William Golding: Beyond Good and Evil: Q&A with PhD student Bradley Osborne who tells us about the upcoming William Golding symposium on the 8th April.

As he approaches the end of his degree, Bradley Osborne and colleague Arabella Currie are hosting a symposium on the work of William Golding. An extensive range of work by the Cornish-born author is held in the University of Exeter Special Collections and archives. These are used extensively by academics and students and, often, inspire teaching modules.

Bradley’s thesis argues that Golding’s novels had a clear goal to reawaken in his readers, a sense of strangeness and mystery in the world, which he felt had been lost as a result of contemporary developments in science and technology. The symposium, which will include talks from academics at the University of Exeter, Chester and Bath Spa, similarly seeks to shed new light on Golding’s works, where the writer’s creative output has suffered from a dearth of serious critical attention in the past two decades.

What attracted you to William Golding’s work as a basis for your PhD?

I was not at all a Golding expert before starting the PhD and in fact I originally had no intention of studying his work. It was only when the university advertised a funded PhD studentship on Golding and the archive that I seriously considered making his writing the focus of my research. I realised very quickly that the study of Golding had been virtually abandoned for several years and that there was therefore an opportunity to do something completely new and fresh. So I applied for the funding and, as they say, the rest is history.

How important was the Special Collections Golding archive to your research?

The archive has been absolutely essential to my research. It’s fair to say that I could not have written my thesis without it. My argument heavily depends on the findings that have come out of my study of the drafts and notebooks held in the archive. On a slightly different note, what else the archive has given me is a genuine sense of discovery that I had never experienced before as a student of English Literature. During my undergraduate and masters degrees, I wrote on texts that I knew well and liked well already, and about which I already had a firm idea of what I thought and what I wanted to say. Whereas as a PhD student, I’ve found that my conception of what Golding’s work is about could change quite drastically from week to week, because of the discoveries I was making.

How did the event come about? Can you provide some insight into your collaboration with Arabella Currie and the Golding estate?

It’s been something of a pet project of mine and Arabella’s for a long time now. On more than one occasion, we discussed the feasibility of putting on a Golding conference at Exeter. I must admit that I was rather pessimistic about the likelihood of attracting a large enough audience and array of speakers to present. It was Arabella’s idea to put on a digital event, and it’s an example perhaps of one of the very small number of positive results that have come out of the current pandemic. What this means for us is we can attract a global audience that might otherwise have been dissuaded from attending, had we organised an in-person event in Exeter. Golding’s name is internationally recognised, so it’s important that we in Exeter stay in touch with fans and scholars scattered across the globe.

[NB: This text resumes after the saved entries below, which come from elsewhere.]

(** X16: a timestamp that parses is shown by its age: Just now below
    one minute, also when it lies in the future; whole minutes below
    one hour, whole hours below one day, whole days below seven days,
    each in the singular for exactly one; from seven days on the
    date, with the year when it differs from the current one.  An
    absent, empty or unparseable timestamp is shown as N/A. *)
Theorem formatTimestamp_by_age (now t : Z) (s : string) :
  s <> "" -> JS.Date_parse s = Some t ->
  let shown := formatTimestamp toLocaleDateString now (Some (DateString s)) in
  let age := now - t in
  (age < 60000 -> shown = "Just now")
  /\ (60000 <= age < 3600000 ->
      shown = JS.decimal (age / 60000) ++ " minute"
              ++ (if age <? 120000 then "" else "s") ++ " ago")
  /\ (3600000 <= age < 86400000 ->
      shown = JS.decimal (age / 3600000) ++ " hour"
              ++ (if age <? 7200000 then "" else "s") ++ " ago")
  /\ (86400000 <= age < 604800000 ->
      shown = JS.decimal (age / 86400000) ++ " day"
              ++ (if age <? 172800000 then "" else "s") ++ " ago")
  /\ (604800000 <= age ->
      shown = toLocaleDateString t
                (negb (JS.YearFromTime (t + JS.LocalTZA t true)
                       =? JS.YearFromTime (now + JS.LocalTZA now true))))
  /\ formatTimestamp toLocaleDateString now None = "N/A"
  /\ formatTimestamp toLocaleDateString now (Some (DateString "")) = "N/A"
  /\ (forall u, JS.Date_parse u = None ->
                formatTimestamp toLocaleDateString now (Some (DateString u)) = "N/A").
Proof.
  intros Hs Hp shown age.
  assert (E : shown
              = if age / 60000 <? 1 then "Just now"
                else if age / 60000 <? 60
                then JS.decimal (age / 60000) ++ " minute"
                     ++ (if 1 <? age / 60000 then "s" else "") ++ " ago"
                else if age / 3600000 <? 24
                then JS.decimal (age / 3600000) ++ " hour"
                     ++ (if 1 <? age / 3600000 then "s" else "") ++ " ago"
                else if age / 86400000 <? 7
                then JS.decimal (age / 86400000) ++ " day"
                     ++ (if 1 <? age / 86400000 then "s" else "") ++ " ago"
                else toLocaleDateString t
                       (negb (JS.YearFromTime (t + JS.LocalTZA t true)
                              =? JS.YearFromTime (now + JS.LocalTZA now true)))).
  { subst shown. unfold formatTimestamp. destruct s; [congruence|]. now rewrite Hp. }
  pose proof (Z.div_mod age 60000 ltac:(lia)) as D1.
  pose proof (Z.mod_pos_bound age 60000 ltac:(lia)) as B1.
  pose proof (Z.div_mod age 3600000 ltac:(lia)) as D2.
  pose proof (Z.mod_pos_bound age 3600000 ltac:(lia)) as B2.
  pose proof (Z.div_mod age 86400000 ltac:(lia)) as D3.
  pose proof (Z.mod_pos_bound age 86400000 ltac:(lia)) as B3.
  repeat split.
  - intros H. rewrite E.
    destruct (Z.ltb_spec (age / 60000) 1); [reflexivity | lia].
  - intros H. rewrite E.
    destruct (Z.ltb_spec (age / 60000) 1); [lia|].
    destruct (Z.ltb_spec (age / 60000) 60); [|lia].
    destruct (Z.ltb_spec 1 (age / 60000)), (Z.ltb_spec age 120000);
      try reflexivity; lia.
  - intros H. rewrite E.
    destruct (Z.ltb_spec (age / 60000) 1); [lia|].
    destruct (Z.ltb_spec (age / 60000) 60); [lia|].
    destruct (Z.ltb_spec (age / 3600000) 24); [|lia].
    destruct (Z.ltb_spec 1 (age / 3600000)), (Z.ltb_spec age 7200000);
      try reflexivity; lia.
  - intros H. rewrite E.
    destruct (Z.ltb_spec (age / 60000) 1); [lia|].
    destruct (Z.ltb_spec (age / 60000) 60); [lia|].
    destruct (Z.ltb_spec (age / 3600000) 24); [lia|].
    destruct (Z.ltb_spec (age / 86400000) 7); [|lia].
    destruct (Z.ltb_spec 1 (age / 86400000)), (Z.ltb_spec age 172800000);
      try reflexivity; lia.
  - intros H. rewrite E.
    destruct (Z.ltb_spec (age / 60000) 1); [lia|].
    destruct (Z.ltb_spec (age / 60000) 60); [lia|].
    destruct (Z.ltb_spec (age / 3600000) 24); [lia|].
    destruct (Z.ltb_spec (age / 86400000) 7); [lia | reflexivity].
  - intros u Hu. unfold formatTimestamp. destruct u; [reflexivity | now rewrite Hu].
Qed.
(** * Block archiver: request lock, bundle-name parsing and fetch coordination

    A shallow embedding of [core/blockarchiver]: the [RequestLock] of
    [types.go], the bundle-name parsing of [Client.GetBundleBlocksRange]
    and the lookup paths of [BlockArchiverService].

    Conventions.
    - A Go [uint64] is an [N] below [2^64]; the wrap-around of [i++] is
      written out ([uint64_succ]).
    - A Go [map[uint64]V] is a [gmap N V].
    - A Go loop whose trip count depends on its arguments is a [Fixpoint]
      on a fuel argument; [None] means the fuel ran out.  Results that say
      the code returns are stated with enough fuel, results that say it
      never returns are stated for every fuel.
    - The mutex of [RequestLock] is held for the whole body of each method
      and released on return; the embedding is of one goroutine, so the
      critical sections are the method bodies themselves. *)

From stdpp Require Import gmap strings.
From Stdlib Require Import NArith Ascii String.

Local Open Scope N_scope.

(** ** Machine integers *)

Definition MaxUint64 : N := 2 ^ 64 - 1.

(** [i++] on a [uint64]. *)
Definition uint64_succ (i : N) : N := (i + 1) mod 2 ^ 64.

(** ** types.go: Range and RequestLock *)

Module Lock.

Record Range := mkRange { from : N; to : N }.

Record RequestLock := mkRequestLock {
  rangeMap : gmap N Range;
  lookupMap : gmap N bool
}.

Definition NewRequestLock : RequestLock :=
  {| rangeMap := ∅; lookupMap := ∅ |}.

(** [_, exists := rc.lookupMap[num]; return exists] *)
Definition IsWithinAnyRange (rc : RequestLock) (num : N) : bool :=
  match lookupMap rc !! num with
  | Some _ => true
  | None => false
  end.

Why do you feel that Golding’s creative work has suffered from a dearth of critical attention in the past 20 years?

I can certainly elaborate on it, though I wish I could explain it. Lord of the Flies, of course, suffers from being done (and therefore overdone) at secondary schools, so I suspect that most students are discouraged from reading the rest of Golding’s work. School textbooks are ultimately based on the academic scholarship, and the critical consensus on Golding has not changed very much since the 1960s. Back then, most critics argued that Golding was a pessimist as a result of his experiences during the Second World War, and thus they read his novels as allegories of the human condition. My guess is that the study of Golding collapsed from exhaustion – there was too much being written that had too little that was fresh and original to contribute to what was already known and thought about his work. But this is exactly why there is a huge opportunity now – thanks, in large part, to the archive being made available to researchers – for anybody who is interested in Golding to change the narrative, and this is what we are trying to encourage with this event.

What panels are you particularly looking forward to?

I must admit that I have a favourable bias towards research that is outside my own expertise – so I’m especially excited to hear Cristina Ferreira Pinto and Sofia de Melo Araújo’s paper on teaching Lord of the Flies in primary school and in universities. Otherwise, though, I think we have a nice range of papers, selected from a large number of proposals. The other presentations such as Adam Gutch’s proposal for a film & the conversation with Una McCormack and Nina Allan are hugely exciting too and will be a nice break from the more serious academic discussions which will take up the rest of the event.

The symposium aims to be an important first step in reawakening interest in Golding’s work and in re-establishing it as a viable field of study for future scholars. Exeter professor, Tim Kendall, told us that Arabella and Bradley are both writing ground-breaking books on Golding’s work and that the university are proud to be organising a virtual symposium on Golding’s achievement.